For Spring 2026, I have added attention to new topics that improve both efficiency of analysis workflows and our ability to understand causality at a deeper level. Specifically, I have chosen to add course components on:
- Using large-language models (LLMs) –via ChatGPT– to improve analytical workflows. This term, I have integrated ChatGPT into the course as a way to support the process of analysis rather than to automate the analysis itself. Many of the hardest parts of quantitative work happen outside of writing code: figuring out why R code isn’t behaving as expected, checking whether an interpretation actually follows from a model, troubleshooting an obscure error message, or getting feedback on how tp clearly document a decision. Used carefully, ChatGPT can act like a sounding board for troubleshooting, sanity-checking, and refining explanations without taking over your critical thinking. Throughout the course, I have deliberately constrained ChatGPT’s role and scope and have tailored its guardrails to match the course progression. In other words, ChatGPT is used to help improve analytical workflow and decision-making, not to generate results or write code on a student’s behalf. We will work together to assess the utility of this tool as the term advances.
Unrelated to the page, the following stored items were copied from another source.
(** A full bucket for a group that had none, in place of a full bucket or in a
    new slot, changes the credit of no group. *)
Lemma assign_reused l i b key :
  limiter_wf l -> active l !! i = Some b -> rb_credit b = rl_maximum_credit l ->
  rb_updated_ms b = rl_last_ms l -> Forall (fun b => rb_key b <> key) (active l) ->
  let fresh := {| rb_credit := rl_maximum_credit l; rb_updated_ms := rl_last_ms l; rb_key := key |} in
  let l2 := l <| rl_buckets := <[i := fresh]> (rl_buckets l) |> in
  limiter_wf l2 /\ active l2 !! i = Some fresh /\
  (forall k t, rl_last_ms l <= t -> credit_of l2 k t = credit_of l k t).
Proof.
  intros Hwf Hi Hc Hu Hf fresh. cbv zeta. pose proof (limiter_max l Hwf) as Hmax.
  pose proof (co_period _ (lw_config _ Hwf)) as Hper. pose proof (lw_last _ Hwf) as Hlast.
  assert (NoDup (map rb_key (<[i := fresh]> (active l)))) as Hnd.
  { change (NoDup (rb_key <$> <[i := fresh]> (active l))). rewrite list_fmap_insert.
    apply nodup_insert; [apply Hwf|]. intros Hin. apply list_elem_of_fmap in Hin as (x & Hx & Hin).
    rewrite Forall_forall in Hf. by apply (Hf x). }
  destruct (limiter_wf_set l i b fresh Hwf Hi) as [Hwf' Ha]; [split; cbn; lia|done|].
  set (l2 := l <| rl_buckets := _ |>) in *.
  assert (active l2 !! i = Some fresh) as Hi2.
  { rewrite Ha. apply list_lookup_insert_eq. by eapply lookup_lt_Some. }
  split_and!; [done|done|]. intros k t Ht.
  assert (0 <= (t - rl_last_ms l) * rc_refill_tokens (rl_config l)) as Hpos.
  { pose proof (co_tokens _ (lw_config _ Hwf)). apply Z.mul_nonneg_nonneg; lia. }
  destruct (decide (k = key)) as [->|Hk].
  - destruct (credit_of_now l2 i fresh t Hwf' Hi2 eq_refl Ht) as [_ E].
    change (rb_key fresh) with key in E. rewrite E. cbn. unfold credit_of.
    rewrite group_credit_free by done. lia.
  - unfold credit_of at 1. rewrite Ha.
    change (rl_config l2) with (rl_config l). change (rl_maximum_credit l2) with (rl_maximum_credit l).
    rewrite (insert_group_other _ _ _ i b fresh k t (lw_keys _ Hwf) Hnd Hi Hk).
    case_decide as Hkb; [|done]. subst k.
    destruct (credit_of_now l i b t Hwf Hi Hu Ht) as [_ ->]. lia.
Qed.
- Using large-language models (LLMs) to improve teaching at scale. What does this mean? In past terms, between 10-15 students have been enrolled in this course. This term, I have allowed 26 students to enroll. Without a Teaching Assistant, this spawns a significant issue of scale. This is solvable if we use AI as a helpful tool. So, after spending some time as an LLM-consultant and tester, I decided to explicitly integrate chatGPT’s LLMs into my teaching/grading workflow. This means that students will use a custom GPT that I created specifically for ZOO/ECOL-5500 called JackalopeGPT (using ChatGPT) to run checks on their work prior to submission; this will solve some of the “tuning” issues (with codes, grammar, clarity, etc.) that I have seen in student submissions in previous years.
Structural Causal Models (SCMs) I added Structural Causal Models (SCMs) at the end of the course to give us a way to think more clearly about complex systems where multiple variables influence each other at the same time. In the first part of the course, students will see the limits of fitting separate models (e.g. GLMs, GLMMs, GAMMs) for singular response variables; those models can work individually, but they often miss shared drivers, indirect effects, or how pieces of the complex system of exogenous and endogenous factors fit together. SCMs give us a way to lay out those relationships explicitly and analyze them as a connected structure (as is present in natural systems) rather than as a collection of isolated models. The goal isn’t to replace the modeling approaches we’ve already used but to improve inference by making our assumptions about the system clear and coherent.
Jackalopes! This course corrects a long-standing perspective that (1) jackalopes had deer-like antlers (Fig. 1), and (2) there was only a single species of jackalopes (Fig. 2). We will use the newly discovered cryptid ecosystem for course exercises and examples.